Exercise: Read through the entries below and copy each line where "Hopen" turns up.
----
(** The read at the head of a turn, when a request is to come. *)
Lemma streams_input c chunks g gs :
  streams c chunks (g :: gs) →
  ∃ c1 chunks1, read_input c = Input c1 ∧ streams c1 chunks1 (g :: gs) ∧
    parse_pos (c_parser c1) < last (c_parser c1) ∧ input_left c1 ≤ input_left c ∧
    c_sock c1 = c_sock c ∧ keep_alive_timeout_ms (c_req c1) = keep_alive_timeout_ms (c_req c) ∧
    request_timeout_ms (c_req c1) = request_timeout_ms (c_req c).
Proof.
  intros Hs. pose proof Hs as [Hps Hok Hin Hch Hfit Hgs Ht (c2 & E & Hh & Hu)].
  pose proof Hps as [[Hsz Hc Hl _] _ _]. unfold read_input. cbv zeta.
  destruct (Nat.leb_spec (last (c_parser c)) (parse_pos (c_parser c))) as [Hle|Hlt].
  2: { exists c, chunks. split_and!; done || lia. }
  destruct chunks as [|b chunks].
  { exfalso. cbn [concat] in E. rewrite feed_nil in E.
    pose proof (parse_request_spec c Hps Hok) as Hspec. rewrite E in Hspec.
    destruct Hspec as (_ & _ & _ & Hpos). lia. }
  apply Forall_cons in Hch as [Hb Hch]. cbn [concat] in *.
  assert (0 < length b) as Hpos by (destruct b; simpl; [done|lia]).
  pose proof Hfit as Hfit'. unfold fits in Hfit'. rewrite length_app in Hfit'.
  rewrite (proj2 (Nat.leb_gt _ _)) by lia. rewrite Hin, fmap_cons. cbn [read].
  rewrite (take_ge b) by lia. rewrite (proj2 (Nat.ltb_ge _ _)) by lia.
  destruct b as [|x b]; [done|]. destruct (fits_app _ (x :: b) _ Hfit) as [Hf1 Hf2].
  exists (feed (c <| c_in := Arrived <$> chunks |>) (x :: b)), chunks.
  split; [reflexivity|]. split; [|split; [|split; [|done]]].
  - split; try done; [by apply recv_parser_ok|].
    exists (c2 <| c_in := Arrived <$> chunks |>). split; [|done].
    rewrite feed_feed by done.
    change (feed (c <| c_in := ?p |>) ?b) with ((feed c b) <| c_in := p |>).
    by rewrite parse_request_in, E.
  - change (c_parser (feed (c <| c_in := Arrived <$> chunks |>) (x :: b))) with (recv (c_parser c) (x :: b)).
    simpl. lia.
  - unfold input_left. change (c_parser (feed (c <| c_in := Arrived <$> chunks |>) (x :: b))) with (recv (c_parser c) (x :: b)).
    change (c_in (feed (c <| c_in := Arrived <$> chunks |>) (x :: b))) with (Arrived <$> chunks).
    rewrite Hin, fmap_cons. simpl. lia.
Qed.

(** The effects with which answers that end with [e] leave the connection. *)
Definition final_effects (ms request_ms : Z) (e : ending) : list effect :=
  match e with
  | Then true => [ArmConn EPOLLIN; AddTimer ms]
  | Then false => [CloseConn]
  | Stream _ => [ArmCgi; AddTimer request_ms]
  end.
----
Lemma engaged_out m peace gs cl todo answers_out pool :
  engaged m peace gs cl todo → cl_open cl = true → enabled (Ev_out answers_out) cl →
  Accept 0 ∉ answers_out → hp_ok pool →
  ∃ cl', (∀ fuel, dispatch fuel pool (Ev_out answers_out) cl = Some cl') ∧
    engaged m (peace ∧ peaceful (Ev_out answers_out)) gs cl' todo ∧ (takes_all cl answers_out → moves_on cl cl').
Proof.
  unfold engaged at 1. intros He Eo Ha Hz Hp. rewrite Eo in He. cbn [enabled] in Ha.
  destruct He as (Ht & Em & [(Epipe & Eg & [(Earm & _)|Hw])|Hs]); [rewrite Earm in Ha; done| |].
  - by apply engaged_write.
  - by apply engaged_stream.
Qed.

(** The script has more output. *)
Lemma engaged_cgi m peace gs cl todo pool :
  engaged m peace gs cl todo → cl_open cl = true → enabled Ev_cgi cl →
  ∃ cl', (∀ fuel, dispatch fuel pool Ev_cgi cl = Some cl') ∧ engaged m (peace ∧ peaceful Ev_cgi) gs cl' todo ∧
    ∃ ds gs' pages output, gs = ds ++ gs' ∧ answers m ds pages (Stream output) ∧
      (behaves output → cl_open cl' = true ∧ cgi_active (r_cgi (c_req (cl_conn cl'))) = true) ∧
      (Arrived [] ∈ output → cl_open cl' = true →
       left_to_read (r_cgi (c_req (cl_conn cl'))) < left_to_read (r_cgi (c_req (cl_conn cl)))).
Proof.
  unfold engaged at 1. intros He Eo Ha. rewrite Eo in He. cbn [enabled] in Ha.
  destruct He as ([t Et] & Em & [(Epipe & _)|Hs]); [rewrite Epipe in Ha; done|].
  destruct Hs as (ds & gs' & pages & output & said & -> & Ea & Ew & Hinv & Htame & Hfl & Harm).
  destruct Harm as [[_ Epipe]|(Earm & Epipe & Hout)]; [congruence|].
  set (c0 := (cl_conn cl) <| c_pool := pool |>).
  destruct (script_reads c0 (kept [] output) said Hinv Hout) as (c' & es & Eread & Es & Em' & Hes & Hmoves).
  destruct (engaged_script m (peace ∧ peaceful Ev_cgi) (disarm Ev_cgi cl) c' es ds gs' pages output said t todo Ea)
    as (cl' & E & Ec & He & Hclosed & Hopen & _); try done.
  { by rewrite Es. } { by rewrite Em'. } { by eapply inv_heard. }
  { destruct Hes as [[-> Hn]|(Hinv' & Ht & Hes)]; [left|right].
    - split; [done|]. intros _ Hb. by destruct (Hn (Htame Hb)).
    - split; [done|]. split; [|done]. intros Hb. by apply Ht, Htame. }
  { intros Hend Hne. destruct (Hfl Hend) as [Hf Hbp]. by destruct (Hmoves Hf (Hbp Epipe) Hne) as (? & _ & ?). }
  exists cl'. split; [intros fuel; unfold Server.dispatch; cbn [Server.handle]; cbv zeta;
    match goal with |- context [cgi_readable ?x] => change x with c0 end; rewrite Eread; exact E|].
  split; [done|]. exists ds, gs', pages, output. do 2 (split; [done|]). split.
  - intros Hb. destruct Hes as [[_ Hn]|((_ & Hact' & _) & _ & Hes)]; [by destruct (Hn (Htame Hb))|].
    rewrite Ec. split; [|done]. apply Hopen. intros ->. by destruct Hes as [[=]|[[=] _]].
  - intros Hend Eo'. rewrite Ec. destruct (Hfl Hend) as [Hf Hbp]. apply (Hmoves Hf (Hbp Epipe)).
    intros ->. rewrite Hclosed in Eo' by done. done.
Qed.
----
The answer:
    as (cl' & E & Ec & He & Hclosed & Hopen & _); try done.
    rewrite Ec. split; [|done]. apply Hopen. intros ->. by destruct Hes as [[=]|[[=] _]].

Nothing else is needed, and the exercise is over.